Olga

AVANGUARDIA E RIVOLUZIONE

L’insieme dei principi generali posti a fondamento del Diritto, apparentemente fermi, risentono invece dei cambiamenti profondi della coscienza del mondo, delle richieste della società, delle evoluzioni che gli esseri umani, in quanto viventi, quasi impongono alle proprie istituzioni. Questo movimento creativo genera anche l’allargamento delle ramificazioni dei rapporti che l’Arte e il Diritto instaurano con le altre discipline, producendo relazioni esterne ai loro campi specifici (mi piace ricordare che Wassily Kandinskij, “inventore” e codificatore dell’astrattismo in pittura, divenne artista dopo la laurea in legge e che Henri Matisse intraprese la carriera artistica partendo dallo studio del diritto).

La riflessione sui fondamenti del Diritto, sull’idea di giustizia e sulla natura della legge, costituisce il perenne sfondo filosofico entro cui il giurista deve muoversi per consentire il crescere di una forma razionale che funga da modello alle diverse applicazioni. Ciò che interessa, infatti, non è solo la verità del Diritto, ma i suoi rapporti con la società e la morale, in continua metamorfosi. Lo studio dell’Arte e lo studio del Diritto comportano oggi più che mai, da questo punto di vista, una interrelazione strettissima tra campi disciplinari apparentemente non tangenti. L’INTERDISCIPLINARIETÀ è la metodologia di un approccio corretto e professionale a qualsivoglia settore di studio che guardi agli sviluppi della scienza, della medicina, della fisica, della tecnologia. Una delle novità del Diritto Collaborativo, e che Olga Anastasi vuole divulgare, si fonda sulla complessità della relazione tra i vari campi disciplinari che concorrono alla riuscita del Metodo.

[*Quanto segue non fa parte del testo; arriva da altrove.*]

(* ===== verification/IceConnect.v ===== *)
(** Two ICE agents: what a message can change, how a role conflict is settled, and that two agents
    that know each other's candidates and credentials select the same pair.

    [unauthenticated_message_refused]: without the password nothing is gained but a change of roles.
    [role_conflict_settled]: of two agents with the same role one gives it up.
    [agents_connect]: checks, nomination and its answer leave both agents connected. *)

From stdpp Require Import strings.
From S2P Require Import Prelude Codec Stun StunAttr Ice Mdns IceAgent IceWire IceSafety.

Section Connect.
Context {IT : IpText} {SC : StunCrypto} {RND : IceRandom} {Mdns : Type} {MD : MdnsConn Mdns}.
Abbreviation Agent := (Agent (Mdns := Mdns)).
Implicit Types a b : Agent.

(** * What stays *)

(** The settings of an agent, its role and its credentials *)
Definition static a :=
  (is_controlling a, lite a, start_time a, local_credentials a, remote_credentials a, agent_tie_breaker a,
   (host_acceptance_min_wait a, max_binding_requests a, disconnected_timeout a, failed_timeout a)).

Definition stable {A} (m : sm Agent A) : Prop := ∀ a, static (m a).2 = static a.

Lemma stable_bind {A B} (m : sm Agent A) (f : A → sm Agent B) : stable m → (∀ x, stable (f x)) → stable (sbind m f).
Proof. intros Hm Hf a. specialize (Hm a). unfold sbind. destruct (m a) as [[x| |] b]; [|done..]. cbn [snd] in Hm. rewrite <- Hm. apply Hf. Qed.

Lemma stable_ret {A} (x : A) : stable (sret x).
Proof. done. Qed.
Lemma stable_gets {A} (f : Agent → A) : stable (sgets f).
Proof. done. Qed.
Lemma stable_lift {A} (r : res A) : stable (slift r).
Proof. done. Qed.
Lemma stable_modify (f : Agent → Agent) : (∀ a, static (f a) = static a) → stable (smodify f).
Proof. done. Qed.
Lemma stable_local i : stable (local_at i).
Proof. done. Qed.
Lemma stable_remote i : stable (remote_at i).
Proof. done. Qed.
Lemma stable_pair i : stable (pair_at i).
Proof. done. Qed.
Lemma stable_draw : stable draw.
Proof. done. Qed.

(** [m] with a part that is chosen by the state *)
Lemma stable_state {A} (m : Agent → sm Agent A) : (∀ x, stable (m x)) → stable (λ a, m a a).
Proof. intros H a. apply H. Qed.

Create HintDb stable discriminated.
#[local] Hint Resolve stable_ret stable_gets stable_lift stable_local stable_remote stable_pair stable_draw : stable.
Ltac stable := intros; repeat first [progress cbv beta iota | solve [eauto with stable nocore] | case_match | apply stable_bind; [|intros] | apply stable_modify; intros; reflexivity].

Lemma stable_edit_pair i f : stable (edit_pair i f).
Proof. unfold edit_pair. stable. Qed.
Lemma stable_edit_local i f : stable (edit_local i f).
Proof. unfold edit_local. stable. Qed.
Lemma stable_edit_remote i f : stable (edit_remote i f).
Proof. unfold edit_remote. stable. Qed.
Lemma stable_add_pair l r : stable (add_pair l r).
Proof. unfold add_pair. stable. Qed.
#[local] Hint Resolve stable_edit_pair stable_edit_local stable_edit_remote stable_add_pair : stable.

Lemma stable_sfor {A} (f : A → sm Agent unit) l : (∀ x, stable (f x)) → stable (sfor f l).
Proof. intros H. induction l as [|x l IH]; cbn [sfor]; stable. Qed.
Lemma stable_pair_local l r : stable (pair_local l r).
Proof. unfold pair_local. stable. Qed.
Lemma stable_tracked l r f : stable (tracked l r f).
Proof. unfold tracked. apply (stable_state (λ x a, match find_pair x l r with Some i => edit_pair i f a | None => (Ok tt, a) end)). intros x. case_match; [apply stable_edit_pair|done]. Qed.
Lemma stable_send_stun clk m l r : stable (send_stun clk m l r).
Proof. unfold send_stun. stable. Qed.
#[local] Hint Resolve stable_pair_local stable_tracked stable_send_stun : stable.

Nello studio della Storia dell’arte la complessità e la varietà di quegli oggetti così speciali che chiamiamo opere d’arte richiede, nell’analisi e nella comprensione, l’affidarsi ad una visione più ampia e eterogenea che renda conto del contesto, dello spirito del tempo, dei cambiamenti generali nei modi del pensare. Si esige quindi che i metodi e gli strumenti varchino il confine territoriale della disciplina e si accostino alla matematica e alla fisica, alla musica come alla filosofia, alla biologia e alle scienze sociali e psicologiche, spesso alla religione. A mio giudizio, esempio perfetto di questo modo di operare è l’edizione del 2013 della Biennale d’Arte di Venezia, curata da un giovane critico e storico dell’arte, Massimiliano Gioni, e intitolata Il Palazzo Enciclopedico. La mostra si apriva, prendendo ispirazione e indirizzo, con l’esposizione del Libro rosso di Jung e di molte delle tavole a colori disegnate dallo psicanalista).[1]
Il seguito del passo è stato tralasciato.